1.B. La séquence polygérée :

Ce sont les ensembles dialogaux. Dans Le Sexe et l’effroi, nous trouvons des dialogues qui présentent une hétérogénéité comparable à celle du récit, avec des séquences descriptives et explicatives comme dans le débat entre Socrate et Parrhasios rapporté par Xénophon, ou celui qui se tient entre Parrhasios et le vieillard d’Olynthe rapporté par Sénèque le Père. Nous le trouvons aussi sous figure monologale, comme lorsque d’Ovide parle à son sexe.

Tous les types de séquences, que nous venons d’évoquer, peuvent n’être qu’un moment dans un récit. Description, conversation et narration s’insèrent par elles dans un récit achevé ou un projet de récit.
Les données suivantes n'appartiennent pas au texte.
(** * Properties *)

(** C28: what was logged is what is read: entries written one after the other to
    a fresh open log, in the order of their times, are what a forward read
    returns, unchanged and in order: all that pass the filter, past the offset
    and up to the limit.  This is so with or without a timestamp authority,
    whatever it answers to each call, under the conditions the log itself sets:
    the texts of an entry are valid UTF-8 (JSON would replace other bytes), its
    counters are not negative, its line is below 1 MiB (the reader gives up on
    longer ones), no write fails, and all lines fit the file before a
    rotation. *)
Theorem logged_entries_read_back tsa r fs cs ts f
    (Hok : file_ok r fs) (Hnew : default "" (fs !! rpath r) = "") (Hne : cs <> [])
    (Hsz : slen (unlines (map (call_line tsa) cs)) <= maxSize r)
    (Hcs : Forall2 (readable tsa) cs ts) (Ho : ordered ts) (Hs : Sort f <> sortDesc) :
  let '(r', fs') := log_all tsa r fs cs in
  ReadAuditEntries (fs' !! rpath r') f = Ok (window (Limit f) (Offset f) (List.filter (passes f) (map snd cs)), None).
Proof.
  pose proof (log_all_text tsa r fs cs Hok) as H. destruct (log_all tsa r fs cs) as [r' fs'].
  destruct H as (-> & Ht & Hsome).
  { destruct Hok as [_ ->]. rewrite Hnew. exact Hsz. }
  rewrite Hnew in Ht. destruct (Hsome Hne) as [text Htext]. rewrite Htext in *. cbn in Ht. subst text.
  rewrite (forward_read _ ts f (readable_written tsa cs ts Hcs) Ho Hs). by rewrite (readable_selected tsa cs ts f Hcs).
Qed.

(** The timestamp of a logged entry is checked over the entry itself: a line
    the logger wrote with a token verifies exactly when the authority verifies
    that token for the entry's own text; and no line verifies against a token
    it holds for another text. *)
Theorem logged_token_verified tsa at_ e tst (He : entry_ok e)
    (Hs : tsa_sign tsa at_ (ascii_bytes (json_encode (entry_json e))) = Some tst) (Hne : tst <> []) :
  (VerifyAuditEntry (audit_line (Some tsa) at_ e) tsa = None <->
   tsa_verify tsa (ascii_bytes (json_encode (entry_json e))) tst = None) /\
  (forall line s, parse_line line = Some s -> TST s <> "" ->
     VerifyAuditEntry line tsa = None -> exists der, DecodeBase64 (TST s) = Ok der /\
       tsa_verify tsa (ascii_bytes (json_encode (entry_json (SEntry s)))) der = None).
Proof.
  split.
  - rewrite (VerifyAuditEntry_signed _ tsa _ (audit_line_parses (Some tsa) at_ e He)).
    unfold sign_entry. cbn [TST SEntry]. rewrite Hs, base64_round_trip.
    destruct (String.eqb_spec (EncodeBase64 tst) "") as [E|_]; [by destruct tst as [|? [|? [|? ?]]]|].
    by destruct (tsa_verify _ _ tst).
  - intros line s Hl Ht. rewrite (VerifyAuditEntry_signed line tsa s Hl).
    apply String.eqb_neq in Ht. rewrite Ht. destruct (DecodeBase64 (TST s)) as [der|]; [|done].
    destruct (tsa_verify _ _ der) eqn:Ev; [done|]. intros _. by exists der.
Qed.

(** A line whose token was removed is accepted. *)
Theorem stripped_token_accepted tsa at_ e (He : entry_ok e) : VerifyAuditEntry (audit_line None at_ e) tsa = None.
Proof.
  by rewrite (VerifyAuditEntry_signed _ tsa _ (audit_line_parses None at_ e He)).
Qed.

(** * Concrete instances *)
Section Witnesses.
(** The authority is late at the instant 0. *)
Definition toy_tsa : tsa_service := {|
  tsa_sign := fun at_ m => if at_ =? 0 then None else Some (take 4 (Sum256 m));
  tsa_verify := fun m tst => if bool_decide (take 4 (Sum256 m) = tst) then None else Some (ErrNew "tsa") |}.
#[local] Existing Instance sha256.
Definition toy_entry (time action : string) (bytes : Z) : AuditEntry string :=
  let z := zero_entry "" in {|
  AETime := time; AEAction := action; AESrcIP := "10.0.0.1"; AEClientCN := "bot"; AEClientSerial := "01";
  AERoles := ["reader"; "writer"]; AEMapping := "web"; AETarget := dq "it's <b>"; AETargetID := ""; AEDuration := "";
  AEDenyReason := if String.eqb action "denied" then "no" else ""; AEBytesIn := bytes; AEBytesOut := 0;
  AETraceId := ""; AESessionId := ""; AEGatewayId := ""; AEProtocol := ""; AEAgentId := ""; AESPIFFEID := "";
  AEPrincipalUid := ""; AEDelegationMode := 1; AEDecision := ""; AECapabilities := []; AELevel := "";
  AEDaHash := ""; AEAICFingerprint := ""; AEPolicyVersion := 0; AERecordDigest := "" |}.

Lemma toy_entry_ok time action bytes : utf8_text time = true -> utf8_text action = true -> 0 <= bytes < 1000 ->
  entry_ok (toy_entry time action bytes).
Proof.
  intros Ht Ha Hb. split.
  - unfold toy_entry, entry_texts. cbn -[utf8_text]. repeat constructor; try done. by destruct (String.eqb action "denied").
  - repeat split; cbn; unfold int64_max; try lia.
Qed.

Definition e1 : AuditEntry string := toy_entry "2024-01-01T00:00:01Z" "connected" 7.
Definition e2 : AuditEntry string := toy_entry "2024-01-01T00:00:02Z" "denied" 120.

Example e1_line : json_encode (entry_json e1) = dq
  ("{'time':'2024-01-01T00:00:01Z','action':'connected','src_ip':'10.0.0.1','client_cn':'bot','client_serial':'01',"
   +:+ "'roles':['reader','writer'],'mapping':'web','target':'it\'s \u003cb\u003e','bytes_in':7,'delegation_mode':1}").
Proof. vm_compute. reflexivity. Qed.

Definition fresh_log : RotatingFile * files := NewRotatingFile "a" 4096 2 ∅.
Definition denials : AuditFilter := {|
  Since := 1704067201 * Second; Until := zero_time; Limit := 5; Offset := 0; Sort := ""; FAction := "denied";
  FClientCN := ""; FSerial := ""; FMapping := "web" |}.

Lemma logged_entries_read_back_witness :
  let '(r', fs') := log_all (Some toy_tsa) fresh_log.1 fresh_log.2 [(1, e1); (0, e1); (2, e2)] in
  ReadAuditEntries (fs' !! rpath r') denials = Ok (window 5 0 [e2], None).
Proof.
  refine (logged_entries_read_back (Some toy_tsa) fresh_log.1 fresh_log.2 [(1, e1); (0, e1); (2, e2)]
    [1704067201 * Second; 1704067201 * Second; 1704067202 * Second] denials _ _ _ _ _ _ _).
  - split; vm_compute; reflexivity.
  - vm_compute. reflexivity.
  - done.
  - apply Z.leb_le. vm_compute. reflexivity.
  - repeat constructor; try (apply toy_entry_ok; [vm_compute; reflexivity..|lia]);
      try (apply Z.ltb_lt; vm_compute; reflexivity); vm_compute; reflexivity.
  - intros i j ti tj Hij Hi Hj. destruct i as [|[|[|i]]], j as [|[|[|j]]]; try done; try lia;
      cbn in Hi, Hj; injection Hi as <-; injection Hj as <-; vm_compute; discriminate.
  - done.
Defined.

Lemma logged_token_verified_witness : VerifyAuditEntry (audit_line (Some toy_tsa) 1 e1) toy_tsa = None.
Proof.
  refine (proj2 (proj1 (logged_token_verified toy_tsa 1 e1 (take 4 (Sum256 (ascii_bytes (json_encode (entry_json e1)))))
    _ _ _)) _).
  - apply toy_entry_ok; [vm_compute; reflexivity..|lia].
  - reflexivity.
  - vm_compute. discriminate.
  - vm_compute. reflexivity.
Defined.

Lemma stripped_token_accepted_witness : VerifyAuditEntry (audit_line None 0 e1) toy_tsa = None.
Proof. apply stripped_token_accepted. apply toy_entry_ok; [vm_compute; reflexivity..|lia]. Defined.
End Witnesses.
Reste alors à déterminer le rôle que peut jouer la narration, son effet sur le lecteur, la signification qu’elle peut produire dans l’essai, et son lien avec le thème de la perte. Quand l’essayiste commence-t-il à raconter des histoires ? et comment ?

Plusieurs voix se font entendre : « Les Anciens disaient que (…). Socrate prétendait que (…). Suétone rapporte que (…). » (S.E.14). Par conséquent une tension conflictuelle surgit entre les divers niveaux de l’auteur empirique (l’essayiste), des écrivains et des personnages historiques évoqués. La narration peut s’effectuer par l’auteur, les écrivains cités ou les personnages présentés soit par l’essayiste soit par ces mêmes écrivains. L’un des moyens de l’insertion des passages narratifs consiste donc à donner la parole aux autres, à les laisser raconter des histoires et donner leurs opinions.

Cet essai contient, d’autre part, toutes formes de textes qui contribuent à enrichir le processus de l’argumentation : textes à tendance démonstrative, textes à tendance expositive et textes à tendance dialogique 114 . Dans le premier chapitre, par exemple, nous assistons à une exposition des faits. Sous forme de définitions Quignard présente l’univers greco-romain, et tout est régi par le verbe être :

‘« Le mariage était… » (S.E.31).’ ‘« La pédérastie était… » (S.E.16).’ ‘« La morale sexuelle romaine était… » (S.E.18).’ ‘« La règle romaine était… » (S.E.33).’

Ou par des verbes de précision qui renforcent les idées déterminantes qui les précèdent :

‘« La fellation dérivait… » (S.E.16).’ ‘« L’interdiction concernait… » (S.E.19).’ ‘« Les Romains estimaient… » (S.E.31).’

Devant un tel régime de l’assertion, soit on accepte, soit on refuse : la conscience critique doit prendre position, et l’imagination joue peu. L’essayiste pousse d’ailleurs le lecteur à éliminer toute possibilité de fiction en recourant à des écrivains connus (Pline, Cicéron, Apulée, Quintus Haterius, Catule…etc.). La syntaxe définitionnelle, renforcée par les références à ces auteurs, accentue l’effet de crédibilité : il s’agit bien d’une sorte de quête de vérité, où l’on expose, puis où l’on consolide les arguments par la parole d’autrui. Mais, ce processus rassurant sera bouleversé par l’utilisation des citations.

Notes
114.

Alain Boissinot, Les Textes argumentatifs, éditions Bernard-Lacoste, 1999, p. 41.